• About this exercise: Scan the listing below for the word "Import", then copy each line that has it.
[[ Exercise material open ]]
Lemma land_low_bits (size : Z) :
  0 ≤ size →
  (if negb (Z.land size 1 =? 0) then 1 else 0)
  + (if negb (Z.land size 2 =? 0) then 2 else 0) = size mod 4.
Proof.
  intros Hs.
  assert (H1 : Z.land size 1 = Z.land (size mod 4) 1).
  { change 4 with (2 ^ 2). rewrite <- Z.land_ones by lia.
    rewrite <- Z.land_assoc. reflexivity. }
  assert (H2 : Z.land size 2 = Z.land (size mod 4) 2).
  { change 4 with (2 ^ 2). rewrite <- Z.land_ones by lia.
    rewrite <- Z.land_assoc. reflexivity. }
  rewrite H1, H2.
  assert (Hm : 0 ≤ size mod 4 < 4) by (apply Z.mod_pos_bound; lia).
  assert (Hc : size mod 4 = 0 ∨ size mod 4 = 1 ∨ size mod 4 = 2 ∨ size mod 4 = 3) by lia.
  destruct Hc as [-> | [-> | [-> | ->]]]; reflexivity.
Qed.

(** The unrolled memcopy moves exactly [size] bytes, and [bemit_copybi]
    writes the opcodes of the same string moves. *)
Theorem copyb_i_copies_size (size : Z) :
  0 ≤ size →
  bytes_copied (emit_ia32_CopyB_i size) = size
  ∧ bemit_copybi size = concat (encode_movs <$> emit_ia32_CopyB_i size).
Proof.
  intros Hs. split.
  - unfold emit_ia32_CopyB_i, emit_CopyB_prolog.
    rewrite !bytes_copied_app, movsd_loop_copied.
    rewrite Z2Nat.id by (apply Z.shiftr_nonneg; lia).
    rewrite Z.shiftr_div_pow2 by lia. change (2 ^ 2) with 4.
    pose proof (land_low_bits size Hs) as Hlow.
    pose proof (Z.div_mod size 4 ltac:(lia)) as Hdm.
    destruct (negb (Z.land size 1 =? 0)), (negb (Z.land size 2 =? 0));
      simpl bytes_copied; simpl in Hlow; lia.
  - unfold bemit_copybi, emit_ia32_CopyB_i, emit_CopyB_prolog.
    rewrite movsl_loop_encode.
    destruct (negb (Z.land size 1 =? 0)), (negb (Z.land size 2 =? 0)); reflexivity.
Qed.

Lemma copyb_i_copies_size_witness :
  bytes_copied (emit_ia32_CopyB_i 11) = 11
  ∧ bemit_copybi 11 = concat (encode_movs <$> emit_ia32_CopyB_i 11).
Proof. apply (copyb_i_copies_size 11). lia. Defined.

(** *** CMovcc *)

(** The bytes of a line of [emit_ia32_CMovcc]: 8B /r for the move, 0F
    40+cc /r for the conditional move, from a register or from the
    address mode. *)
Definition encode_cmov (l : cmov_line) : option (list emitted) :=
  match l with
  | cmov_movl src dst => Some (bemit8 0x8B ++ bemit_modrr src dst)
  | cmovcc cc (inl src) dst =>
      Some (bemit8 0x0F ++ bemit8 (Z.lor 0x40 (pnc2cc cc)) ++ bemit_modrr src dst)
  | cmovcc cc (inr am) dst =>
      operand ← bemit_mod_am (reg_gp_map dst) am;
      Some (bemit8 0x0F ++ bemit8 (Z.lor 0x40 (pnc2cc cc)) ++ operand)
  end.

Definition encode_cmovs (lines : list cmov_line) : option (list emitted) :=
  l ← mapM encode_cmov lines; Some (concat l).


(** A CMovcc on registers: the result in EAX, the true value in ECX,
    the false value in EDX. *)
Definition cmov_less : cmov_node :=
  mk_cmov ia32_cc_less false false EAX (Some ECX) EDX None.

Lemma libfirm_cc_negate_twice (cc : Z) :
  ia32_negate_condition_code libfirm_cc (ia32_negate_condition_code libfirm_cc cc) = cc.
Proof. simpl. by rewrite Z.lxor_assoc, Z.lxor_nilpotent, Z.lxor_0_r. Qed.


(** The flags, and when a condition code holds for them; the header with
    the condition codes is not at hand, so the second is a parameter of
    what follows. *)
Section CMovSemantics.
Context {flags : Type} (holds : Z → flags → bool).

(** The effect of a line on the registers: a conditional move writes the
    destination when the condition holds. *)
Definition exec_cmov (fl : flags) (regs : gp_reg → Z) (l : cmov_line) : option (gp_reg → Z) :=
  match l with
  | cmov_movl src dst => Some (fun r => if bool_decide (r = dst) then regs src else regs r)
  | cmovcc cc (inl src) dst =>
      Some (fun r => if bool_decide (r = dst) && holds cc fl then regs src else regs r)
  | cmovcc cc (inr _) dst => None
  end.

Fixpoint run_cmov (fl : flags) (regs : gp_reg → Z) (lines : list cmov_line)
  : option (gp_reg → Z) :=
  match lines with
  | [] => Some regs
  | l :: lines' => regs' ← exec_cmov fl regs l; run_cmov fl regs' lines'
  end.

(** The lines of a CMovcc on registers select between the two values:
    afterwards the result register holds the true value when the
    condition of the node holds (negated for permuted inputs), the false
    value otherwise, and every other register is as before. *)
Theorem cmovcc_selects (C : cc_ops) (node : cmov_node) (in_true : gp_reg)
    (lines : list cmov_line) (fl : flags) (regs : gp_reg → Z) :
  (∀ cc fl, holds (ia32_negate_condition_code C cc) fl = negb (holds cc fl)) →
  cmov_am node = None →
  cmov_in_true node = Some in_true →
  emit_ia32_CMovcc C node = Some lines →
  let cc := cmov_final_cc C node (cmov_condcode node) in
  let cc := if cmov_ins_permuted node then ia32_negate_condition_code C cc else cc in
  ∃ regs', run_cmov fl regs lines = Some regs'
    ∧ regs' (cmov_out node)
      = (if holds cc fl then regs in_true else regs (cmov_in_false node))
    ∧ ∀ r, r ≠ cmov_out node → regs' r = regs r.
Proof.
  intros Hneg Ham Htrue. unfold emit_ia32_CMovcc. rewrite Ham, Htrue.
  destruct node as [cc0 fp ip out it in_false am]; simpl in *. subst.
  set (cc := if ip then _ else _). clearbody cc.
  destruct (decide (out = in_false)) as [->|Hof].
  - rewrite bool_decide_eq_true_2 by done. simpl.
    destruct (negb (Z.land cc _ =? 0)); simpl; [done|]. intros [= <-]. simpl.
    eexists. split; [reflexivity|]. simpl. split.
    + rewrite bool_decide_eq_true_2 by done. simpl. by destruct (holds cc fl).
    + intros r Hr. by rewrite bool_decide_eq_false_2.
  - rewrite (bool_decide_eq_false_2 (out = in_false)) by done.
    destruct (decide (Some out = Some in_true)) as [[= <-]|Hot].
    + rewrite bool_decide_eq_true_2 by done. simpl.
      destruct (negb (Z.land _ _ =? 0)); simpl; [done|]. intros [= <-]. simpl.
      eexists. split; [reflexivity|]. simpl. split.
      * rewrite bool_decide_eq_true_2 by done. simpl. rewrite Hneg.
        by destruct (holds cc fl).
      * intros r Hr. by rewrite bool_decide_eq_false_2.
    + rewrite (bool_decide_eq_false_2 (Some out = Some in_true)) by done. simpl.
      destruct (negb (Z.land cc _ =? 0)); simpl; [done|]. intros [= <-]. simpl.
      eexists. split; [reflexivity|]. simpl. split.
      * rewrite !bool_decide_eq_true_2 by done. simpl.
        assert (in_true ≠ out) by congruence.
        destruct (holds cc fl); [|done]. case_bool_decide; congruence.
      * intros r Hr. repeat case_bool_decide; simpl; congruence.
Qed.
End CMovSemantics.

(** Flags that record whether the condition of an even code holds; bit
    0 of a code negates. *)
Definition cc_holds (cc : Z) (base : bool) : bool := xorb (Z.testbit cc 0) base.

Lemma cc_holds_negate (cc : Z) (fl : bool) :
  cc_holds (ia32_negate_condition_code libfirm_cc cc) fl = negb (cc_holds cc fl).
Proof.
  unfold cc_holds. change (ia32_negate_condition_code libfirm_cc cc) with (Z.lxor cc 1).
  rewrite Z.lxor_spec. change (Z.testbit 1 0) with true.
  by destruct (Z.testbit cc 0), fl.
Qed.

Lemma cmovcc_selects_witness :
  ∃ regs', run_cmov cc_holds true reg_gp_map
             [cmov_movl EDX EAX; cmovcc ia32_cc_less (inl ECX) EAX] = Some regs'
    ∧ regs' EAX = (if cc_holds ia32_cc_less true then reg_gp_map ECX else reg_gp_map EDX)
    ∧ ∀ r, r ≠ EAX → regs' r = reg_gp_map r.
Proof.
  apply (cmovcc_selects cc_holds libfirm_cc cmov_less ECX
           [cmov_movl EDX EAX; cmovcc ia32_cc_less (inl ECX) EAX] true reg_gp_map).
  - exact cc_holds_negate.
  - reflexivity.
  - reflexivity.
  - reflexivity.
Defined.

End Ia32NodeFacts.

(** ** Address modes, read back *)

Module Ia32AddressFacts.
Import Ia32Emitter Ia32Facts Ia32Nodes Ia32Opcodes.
[[ Exercise material closed ]]
[[ Exercise material open ]]
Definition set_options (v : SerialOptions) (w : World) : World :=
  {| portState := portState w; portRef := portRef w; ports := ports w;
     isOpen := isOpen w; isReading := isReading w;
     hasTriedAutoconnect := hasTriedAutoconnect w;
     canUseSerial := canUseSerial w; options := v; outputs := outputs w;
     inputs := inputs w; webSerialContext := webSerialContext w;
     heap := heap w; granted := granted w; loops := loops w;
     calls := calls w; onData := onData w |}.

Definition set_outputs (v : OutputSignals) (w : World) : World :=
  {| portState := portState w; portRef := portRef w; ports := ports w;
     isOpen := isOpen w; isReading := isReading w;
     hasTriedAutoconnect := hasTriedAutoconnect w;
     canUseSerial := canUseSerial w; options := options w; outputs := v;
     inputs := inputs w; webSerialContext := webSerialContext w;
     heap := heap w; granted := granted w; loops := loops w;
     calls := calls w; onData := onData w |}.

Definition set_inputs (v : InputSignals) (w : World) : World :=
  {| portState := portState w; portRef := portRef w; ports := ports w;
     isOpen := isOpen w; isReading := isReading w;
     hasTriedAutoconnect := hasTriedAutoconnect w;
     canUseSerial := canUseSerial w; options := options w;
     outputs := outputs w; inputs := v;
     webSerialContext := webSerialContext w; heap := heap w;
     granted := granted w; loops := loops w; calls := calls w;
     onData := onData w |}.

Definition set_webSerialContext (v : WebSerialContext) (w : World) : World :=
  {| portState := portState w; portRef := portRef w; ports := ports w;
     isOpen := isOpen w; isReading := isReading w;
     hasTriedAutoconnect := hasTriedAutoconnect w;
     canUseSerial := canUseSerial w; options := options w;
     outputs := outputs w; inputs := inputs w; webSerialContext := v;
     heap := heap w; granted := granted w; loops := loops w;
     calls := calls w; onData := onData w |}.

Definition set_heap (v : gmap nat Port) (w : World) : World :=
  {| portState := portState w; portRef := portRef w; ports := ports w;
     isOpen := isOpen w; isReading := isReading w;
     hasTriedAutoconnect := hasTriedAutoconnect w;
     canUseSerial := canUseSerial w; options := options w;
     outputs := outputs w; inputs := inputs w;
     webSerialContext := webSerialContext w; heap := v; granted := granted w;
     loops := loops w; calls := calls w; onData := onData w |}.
[[ Exercise material closed ]]
[[ Exercise material open ]]
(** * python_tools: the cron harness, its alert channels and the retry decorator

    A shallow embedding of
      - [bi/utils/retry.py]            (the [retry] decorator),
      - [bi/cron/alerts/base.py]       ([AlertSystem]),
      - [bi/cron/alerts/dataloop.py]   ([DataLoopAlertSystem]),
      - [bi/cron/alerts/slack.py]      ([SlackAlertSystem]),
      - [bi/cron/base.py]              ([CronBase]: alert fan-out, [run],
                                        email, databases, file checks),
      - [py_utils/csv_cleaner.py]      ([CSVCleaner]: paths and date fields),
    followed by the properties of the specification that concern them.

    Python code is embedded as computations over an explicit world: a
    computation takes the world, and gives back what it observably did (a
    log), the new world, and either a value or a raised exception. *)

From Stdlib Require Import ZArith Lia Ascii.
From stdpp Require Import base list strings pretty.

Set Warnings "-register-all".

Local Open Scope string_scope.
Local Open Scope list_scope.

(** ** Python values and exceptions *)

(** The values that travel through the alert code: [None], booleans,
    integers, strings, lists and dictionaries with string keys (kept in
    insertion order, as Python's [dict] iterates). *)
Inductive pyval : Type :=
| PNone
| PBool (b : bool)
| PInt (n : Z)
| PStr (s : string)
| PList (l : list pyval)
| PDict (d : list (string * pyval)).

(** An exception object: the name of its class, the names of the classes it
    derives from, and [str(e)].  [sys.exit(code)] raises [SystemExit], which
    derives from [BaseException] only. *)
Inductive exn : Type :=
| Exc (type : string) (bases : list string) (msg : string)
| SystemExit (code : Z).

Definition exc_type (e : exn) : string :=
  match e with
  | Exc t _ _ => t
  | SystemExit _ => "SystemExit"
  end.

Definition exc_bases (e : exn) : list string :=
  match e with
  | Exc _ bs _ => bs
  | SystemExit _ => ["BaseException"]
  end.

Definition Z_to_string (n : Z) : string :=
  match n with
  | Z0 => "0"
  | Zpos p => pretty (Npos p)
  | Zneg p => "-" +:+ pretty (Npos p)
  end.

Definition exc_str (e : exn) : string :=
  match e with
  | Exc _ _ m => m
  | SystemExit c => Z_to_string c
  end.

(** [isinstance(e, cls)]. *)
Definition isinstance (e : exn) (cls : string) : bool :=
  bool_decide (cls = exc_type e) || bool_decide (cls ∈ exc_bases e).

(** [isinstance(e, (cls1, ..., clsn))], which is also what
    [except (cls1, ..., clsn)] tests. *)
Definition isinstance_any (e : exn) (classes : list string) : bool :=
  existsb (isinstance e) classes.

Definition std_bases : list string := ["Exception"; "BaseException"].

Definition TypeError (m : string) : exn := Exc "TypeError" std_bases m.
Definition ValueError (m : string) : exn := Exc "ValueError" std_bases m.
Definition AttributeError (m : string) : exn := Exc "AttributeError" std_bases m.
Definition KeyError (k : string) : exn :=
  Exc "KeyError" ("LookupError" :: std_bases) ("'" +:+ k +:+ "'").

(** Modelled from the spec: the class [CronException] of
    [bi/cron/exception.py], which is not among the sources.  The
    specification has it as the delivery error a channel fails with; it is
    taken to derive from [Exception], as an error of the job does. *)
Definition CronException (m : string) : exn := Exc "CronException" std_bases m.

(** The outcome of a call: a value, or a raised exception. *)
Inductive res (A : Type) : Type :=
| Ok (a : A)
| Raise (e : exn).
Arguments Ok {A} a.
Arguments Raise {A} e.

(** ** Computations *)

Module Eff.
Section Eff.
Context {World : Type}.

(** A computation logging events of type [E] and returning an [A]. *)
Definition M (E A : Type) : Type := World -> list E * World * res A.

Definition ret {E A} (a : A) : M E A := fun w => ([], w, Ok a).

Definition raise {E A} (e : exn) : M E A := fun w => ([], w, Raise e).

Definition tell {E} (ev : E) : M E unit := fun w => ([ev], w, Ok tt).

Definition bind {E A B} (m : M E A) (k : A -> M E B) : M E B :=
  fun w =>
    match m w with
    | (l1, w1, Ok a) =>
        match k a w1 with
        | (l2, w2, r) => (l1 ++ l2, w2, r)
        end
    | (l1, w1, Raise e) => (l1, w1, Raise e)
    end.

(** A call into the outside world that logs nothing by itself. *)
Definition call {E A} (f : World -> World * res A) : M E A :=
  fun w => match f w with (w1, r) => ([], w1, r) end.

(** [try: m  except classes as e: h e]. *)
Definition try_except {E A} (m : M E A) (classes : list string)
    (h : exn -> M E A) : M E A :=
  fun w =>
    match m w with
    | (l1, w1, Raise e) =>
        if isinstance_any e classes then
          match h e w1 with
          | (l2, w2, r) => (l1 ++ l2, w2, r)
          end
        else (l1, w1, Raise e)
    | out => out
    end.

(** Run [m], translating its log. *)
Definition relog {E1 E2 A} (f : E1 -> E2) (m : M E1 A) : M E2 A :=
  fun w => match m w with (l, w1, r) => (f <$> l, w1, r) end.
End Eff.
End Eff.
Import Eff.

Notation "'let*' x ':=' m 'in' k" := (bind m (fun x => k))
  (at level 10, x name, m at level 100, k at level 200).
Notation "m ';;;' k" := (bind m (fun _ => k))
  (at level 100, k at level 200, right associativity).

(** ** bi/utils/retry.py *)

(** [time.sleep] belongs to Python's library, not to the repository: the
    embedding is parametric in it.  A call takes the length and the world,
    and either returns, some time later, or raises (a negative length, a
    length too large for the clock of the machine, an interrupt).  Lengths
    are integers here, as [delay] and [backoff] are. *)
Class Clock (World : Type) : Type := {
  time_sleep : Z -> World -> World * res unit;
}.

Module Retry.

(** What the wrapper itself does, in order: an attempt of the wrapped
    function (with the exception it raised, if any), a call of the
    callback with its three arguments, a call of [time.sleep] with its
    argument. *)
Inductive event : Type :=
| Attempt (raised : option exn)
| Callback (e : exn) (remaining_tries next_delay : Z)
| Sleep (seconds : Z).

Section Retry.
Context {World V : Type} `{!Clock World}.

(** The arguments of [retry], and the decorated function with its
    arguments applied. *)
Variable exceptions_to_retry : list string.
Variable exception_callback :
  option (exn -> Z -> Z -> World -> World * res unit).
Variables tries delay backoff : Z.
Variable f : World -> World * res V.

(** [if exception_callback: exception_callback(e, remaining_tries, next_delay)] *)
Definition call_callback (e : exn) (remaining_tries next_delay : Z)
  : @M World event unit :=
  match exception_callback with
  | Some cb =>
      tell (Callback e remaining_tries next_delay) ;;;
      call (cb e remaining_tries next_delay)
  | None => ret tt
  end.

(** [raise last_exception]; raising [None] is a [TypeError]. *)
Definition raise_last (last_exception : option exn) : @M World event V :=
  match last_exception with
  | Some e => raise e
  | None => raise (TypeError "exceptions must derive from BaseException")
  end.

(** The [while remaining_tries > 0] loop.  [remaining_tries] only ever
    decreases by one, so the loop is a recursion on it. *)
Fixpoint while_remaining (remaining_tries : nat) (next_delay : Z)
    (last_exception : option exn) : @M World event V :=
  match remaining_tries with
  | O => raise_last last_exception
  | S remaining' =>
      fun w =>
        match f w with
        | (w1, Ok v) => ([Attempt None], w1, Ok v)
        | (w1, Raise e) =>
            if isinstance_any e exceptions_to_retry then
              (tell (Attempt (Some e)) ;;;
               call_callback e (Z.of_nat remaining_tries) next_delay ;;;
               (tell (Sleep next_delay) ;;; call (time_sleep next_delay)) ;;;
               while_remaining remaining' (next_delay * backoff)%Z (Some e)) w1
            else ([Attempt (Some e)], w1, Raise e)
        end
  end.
[[ Exercise material closed ]]
• Reply to the exercise:
Import Ia32Emitter Ia32Facts Ia32Nodes Ia32Opcodes.
From Stdlib Require Import ZArith Lia Ascii.
From stdpp Require Import base list strings pretty.
Import Eff.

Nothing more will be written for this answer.